(* ===== verification/Port.v ===== *)
(** Ports, [kernel/port.c]: named one-way channels of packets of eight bytes
    between threads, over wait queues and a heap ([WaitLib]).

    A port handle is an address.  Every call holds the thread lock, so it is
    atomic up to the points where it gives the processor away; a call that does
    is split there, and the rest is a definition of its own ([port_read_resumed],
    [port_close_resumed]).  Lists of ports are sequences of addresses. *)
From S2P Require Import Prelude Pow2 WaitLib.
Local Open Scope Z_scope.

Module Port.
Import Pow2 WaitLib.

(** * Constants *)

(** Codes of [include/err.h] that only ports return. *)
Definition ERR_NO_MSG : Z := -4.
Definition ERR_NOT_ENOUGH_BUFFER : Z := -9.
Definition ERR_ALREADY_EXISTS : Z := -14.
Definition ERR_CANCELLED : Z := -26.
Definition ERR_BUSY : Z := -33.
Definition ERR_BAD_HANDLE : Z := -42.
Definition ERR_PARTIAL_WRITE : Z := -44.

Definition WRITEPORT_MAGIC_W : Z := 0x70727477.
Definition WRITEPORT_MAGIC_X : Z := 0x70727478.
Definition READPORT_MAGIC : Z := 0x70727472.
Definition PORTGROUP_MAGIC : Z := 0x70727467.

Definition PORT_BUFF_SIZE : Z := 8.
Definition PORT_BUFF_SIZE_BIG : Z := 64.
Definition MAX_PORT_GROUP_COUNT : Z := 256.
Definition PORT_NAME_LEN : Z := 12.

Definition PORT_MODE_BROADCAST : Z := 0.
Definition PORT_MODE_UNICAST : Z := 1.
Definition PORT_MODE_BIG_BUFFER : Z := 2.

(** [sizeof] of the structures below. *)
Definition sizeof_port_packet_t : Z := 8.
Definition sizeof_port_buf_t : Z := 24.
Definition sizeof_write_port_t : Z := 64.
Definition sizeof_port_group_t : Z := 56.
Definition sizeof_read_port_t : Z := 104.

(** * Data *)

(** The eight characters of a packet. *)
Definition port_packet_t : Type := list Z.

(** What a read has stored in the caller's [port_result_t]. *)
Record port_result_t := MkResult { res_ctx : option Z; res_packet : option port_packet_t }.
Definition no_result : port_result_t := MkResult None None.

(** The slots of a new buffer are not initialized. *)
Record port_buf_t := MkBuf { log2 : Z; avail : Z; head : Z; tail : Z; packet : list (option port_packet_t) }.

(** A pointer is 0 or an address.  The nodes [node], [w_node] and [g_node] are
    members of the lists [write_port_list], [w_rp_list] and [g_rp_list]; a wait
    queue has the address of its object. *)
Record write_port_t := MkWrite { w_magic : Z; w_buf : Z; w_rp_list : list Z; w_mode : Z; w_name : list Z }.
Record port_group_t := MkGroup { g_magic : Z; g_rp_list : list Z }.
Record read_port_t := MkRead { r_magic : Z; r_buf : Z; r_ctx : Z; r_wport : Z; r_gport : Z }.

> **EXERCISE GOAL**
Send back exactly the lines of the listing above starting at the one with "(** Codes of" and ending at the one with "queue has the address of its object. *)", inclusive, and no others.

> **YOUR RESPONSE**
(** Codes of [include/err.h] that only ports return. *)
Definition ERR_NO_MSG : Z := -4.
Definition ERR_NOT_ENOUGH_BUFFER : Z := -9.
Definition ERR_ALREADY_EXISTS : Z := -14.
Definition ERR_CANCELLED : Z := -26.
Definition ERR_BUSY : Z := -33.
Definition ERR_BAD_HANDLE : Z := -42.
Definition ERR_PARTIAL_WRITE : Z := -44.

Definition WRITEPORT_MAGIC_W : Z := 0x70727477.
Definition WRITEPORT_MAGIC_X : Z := 0x70727478.
Definition READPORT_MAGIC : Z := 0x70727472.
Definition PORTGROUP_MAGIC : Z := 0x70727467.

Definition PORT_BUFF_SIZE : Z := 8.
Definition PORT_BUFF_SIZE_BIG : Z := 64.
Definition MAX_PORT_GROUP_COUNT : Z := 256.
Definition PORT_NAME_LEN : Z := 12.

Definition PORT_MODE_BROADCAST : Z := 0.
Definition PORT_MODE_UNICAST : Z := 1.
Definition PORT_MODE_BIG_BUFFER : Z := 2.

(** [sizeof] of the structures below. *)
Definition sizeof_port_packet_t : Z := 8.
Definition sizeof_port_buf_t : Z := 24.
Definition sizeof_write_port_t : Z := 64.
Definition sizeof_port_group_t : Z := 56.
Definition sizeof_read_port_t : Z := 104.

(** * Data *)

(** The eight characters of a packet. *)
Definition port_packet_t : Type := list Z.

(** What a read has stored in the caller's [port_result_t]. *)
Record port_result_t := MkResult { res_ctx : option Z; res_packet : option port_packet_t }.
Definition no_result : port_result_t := MkResult None None.

(** The slots of a new buffer are not initialized. *)
Record port_buf_t := MkBuf { log2 : Z; avail : Z; head : Z; tail : Z; packet : list (option port_packet_t) }.

(** A pointer is 0 or an address.  The nodes [node], [w_node] and [g_node] are
    members of the lists [write_port_list], [w_rp_list] and [g_rp_list]; a wait
    queue has the address of its object. *)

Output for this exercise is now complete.